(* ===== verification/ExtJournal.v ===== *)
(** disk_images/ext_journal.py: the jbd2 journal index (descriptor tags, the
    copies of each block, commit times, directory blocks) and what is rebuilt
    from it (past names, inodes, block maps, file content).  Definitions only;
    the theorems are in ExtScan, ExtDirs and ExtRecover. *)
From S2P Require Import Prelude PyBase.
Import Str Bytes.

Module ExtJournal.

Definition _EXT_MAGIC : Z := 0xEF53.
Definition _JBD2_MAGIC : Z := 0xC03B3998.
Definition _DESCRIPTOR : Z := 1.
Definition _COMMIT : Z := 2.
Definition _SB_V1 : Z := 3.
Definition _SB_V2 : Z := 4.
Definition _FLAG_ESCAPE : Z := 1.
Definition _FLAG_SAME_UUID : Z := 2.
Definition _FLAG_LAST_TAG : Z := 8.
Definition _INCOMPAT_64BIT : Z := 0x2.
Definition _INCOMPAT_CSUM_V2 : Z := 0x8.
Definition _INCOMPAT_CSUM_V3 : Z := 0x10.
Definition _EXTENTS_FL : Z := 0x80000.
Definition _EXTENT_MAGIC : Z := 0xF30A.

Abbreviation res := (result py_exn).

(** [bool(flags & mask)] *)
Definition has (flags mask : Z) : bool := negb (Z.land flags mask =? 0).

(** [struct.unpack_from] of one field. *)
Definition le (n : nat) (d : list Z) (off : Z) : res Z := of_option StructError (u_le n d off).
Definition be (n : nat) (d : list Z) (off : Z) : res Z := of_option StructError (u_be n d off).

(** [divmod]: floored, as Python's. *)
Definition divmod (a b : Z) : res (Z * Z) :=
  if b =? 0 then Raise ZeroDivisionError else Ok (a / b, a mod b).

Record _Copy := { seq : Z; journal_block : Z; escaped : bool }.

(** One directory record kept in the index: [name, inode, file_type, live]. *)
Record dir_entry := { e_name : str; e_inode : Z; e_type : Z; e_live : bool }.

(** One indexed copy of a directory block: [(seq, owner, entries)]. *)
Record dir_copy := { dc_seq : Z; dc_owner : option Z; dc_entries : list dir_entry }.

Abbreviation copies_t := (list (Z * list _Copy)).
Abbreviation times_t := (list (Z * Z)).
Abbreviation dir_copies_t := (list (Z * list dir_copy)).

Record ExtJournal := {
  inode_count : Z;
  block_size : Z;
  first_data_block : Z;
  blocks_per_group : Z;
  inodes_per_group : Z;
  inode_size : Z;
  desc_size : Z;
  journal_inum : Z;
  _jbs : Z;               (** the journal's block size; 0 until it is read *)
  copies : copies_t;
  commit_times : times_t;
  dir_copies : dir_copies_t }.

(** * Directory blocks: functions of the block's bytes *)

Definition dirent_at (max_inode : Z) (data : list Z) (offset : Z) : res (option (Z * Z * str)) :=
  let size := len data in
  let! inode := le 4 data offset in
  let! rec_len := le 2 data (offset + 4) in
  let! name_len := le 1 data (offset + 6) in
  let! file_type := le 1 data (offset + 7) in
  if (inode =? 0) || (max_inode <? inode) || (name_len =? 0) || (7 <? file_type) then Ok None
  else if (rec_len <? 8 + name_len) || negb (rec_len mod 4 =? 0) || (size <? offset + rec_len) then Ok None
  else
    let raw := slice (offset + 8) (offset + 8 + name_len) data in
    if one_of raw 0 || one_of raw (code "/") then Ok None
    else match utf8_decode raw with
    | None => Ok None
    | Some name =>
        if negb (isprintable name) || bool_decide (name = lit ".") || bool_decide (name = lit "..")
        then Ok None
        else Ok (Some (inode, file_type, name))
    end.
==
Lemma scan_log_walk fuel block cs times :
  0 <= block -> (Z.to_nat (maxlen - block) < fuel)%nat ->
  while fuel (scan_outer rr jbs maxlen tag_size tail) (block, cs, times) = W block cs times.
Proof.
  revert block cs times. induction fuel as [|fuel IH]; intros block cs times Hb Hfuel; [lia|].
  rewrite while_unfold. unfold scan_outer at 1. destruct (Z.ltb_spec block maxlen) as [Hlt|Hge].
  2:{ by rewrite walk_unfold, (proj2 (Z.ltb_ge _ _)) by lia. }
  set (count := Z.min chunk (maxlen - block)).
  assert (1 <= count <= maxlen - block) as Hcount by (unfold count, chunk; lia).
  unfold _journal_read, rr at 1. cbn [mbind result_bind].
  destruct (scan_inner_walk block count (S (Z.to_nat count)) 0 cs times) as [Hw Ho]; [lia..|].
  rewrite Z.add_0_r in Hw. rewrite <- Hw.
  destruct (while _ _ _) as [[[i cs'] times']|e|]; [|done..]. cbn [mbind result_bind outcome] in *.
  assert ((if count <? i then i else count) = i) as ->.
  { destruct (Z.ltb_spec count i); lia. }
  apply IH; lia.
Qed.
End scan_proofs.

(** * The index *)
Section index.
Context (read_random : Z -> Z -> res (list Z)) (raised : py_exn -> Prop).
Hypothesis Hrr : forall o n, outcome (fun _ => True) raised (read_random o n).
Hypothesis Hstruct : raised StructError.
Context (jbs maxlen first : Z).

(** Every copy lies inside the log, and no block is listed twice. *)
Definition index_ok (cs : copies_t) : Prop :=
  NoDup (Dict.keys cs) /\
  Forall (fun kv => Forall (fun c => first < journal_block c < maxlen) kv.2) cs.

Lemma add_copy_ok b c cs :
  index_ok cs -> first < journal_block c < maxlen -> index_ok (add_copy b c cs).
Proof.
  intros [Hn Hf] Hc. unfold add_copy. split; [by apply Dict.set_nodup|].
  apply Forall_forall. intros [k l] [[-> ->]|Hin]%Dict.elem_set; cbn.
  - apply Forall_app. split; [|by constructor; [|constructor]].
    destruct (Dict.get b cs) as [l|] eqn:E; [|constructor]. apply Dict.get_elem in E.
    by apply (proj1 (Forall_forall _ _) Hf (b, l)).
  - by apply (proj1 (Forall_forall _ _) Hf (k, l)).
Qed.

_Exercise requirements_: Within the material above, transcribe exactly the lines that run from the line holding "(* ===== verification/ExtJournal.v ===== *)" through the line holding "Abbreviation times_t := (list (Z * Z)).".

_Task result_:
(* ===== verification/ExtJournal.v ===== *)
(** disk_images/ext_journal.py: the jbd2 journal index (descriptor tags, the
    copies of each block, commit times, directory blocks) and what is rebuilt
    from it (past names, inodes, block maps, file content).  Definitions only;
    the theorems are in ExtScan, ExtDirs and ExtRecover. *)
From S2P Require Import Prelude PyBase.
Import Str Bytes.

Module ExtJournal.

Definition _EXT_MAGIC : Z := 0xEF53.
Definition _JBD2_MAGIC : Z := 0xC03B3998.
Definition _DESCRIPTOR : Z := 1.
Definition _COMMIT : Z := 2.
Definition _SB_V1 : Z := 3.
Definition _SB_V2 : Z := 4.
Definition _FLAG_ESCAPE : Z := 1.
Definition _FLAG_SAME_UUID : Z := 2.
Definition _FLAG_LAST_TAG : Z := 8.
Definition _INCOMPAT_64BIT : Z := 0x2.
Definition _INCOMPAT_CSUM_V2 : Z := 0x8.
Definition _INCOMPAT_CSUM_V3 : Z := 0x10.
Definition _EXTENTS_FL : Z := 0x80000.
Definition _EXTENT_MAGIC : Z := 0xF30A.

Abbreviation res := (result py_exn).

(** [bool(flags & mask)] *)
Definition has (flags mask : Z) : bool := negb (Z.land flags mask =? 0).

(** [struct.unpack_from] of one field. *)
Definition le (n : nat) (d : list Z) (off : Z) : res Z := of_option StructError (u_le n d off).
Definition be (n : nat) (d : list Z) (off : Z) : res Z := of_option StructError (u_be n d off).

(** [divmod]: floored, as Python's. *)
Definition divmod (a b : Z) : res (Z * Z) :=
  if b =? 0 then Raise ZeroDivisionError else Ok (a / b, a mod b).

Record _Copy := { seq : Z; journal_block : Z; escaped : bool }.

(** One directory record kept in the index: [name, inode, file_type, live]. *)
Record dir_entry := { e_name : str; e_inode : Z; e_type : Z; e_live : bool }.

(** One indexed copy of a directory block: [(seq, owner, entries)]. *)
Record dir_copy := { dc_seq : Z; dc_owner : option Z; dc_entries : list dir_entry }.

Abbreviation copies_t := (list (Z * list _Copy)).
Abbreviation times_t := (list (Z * Z)).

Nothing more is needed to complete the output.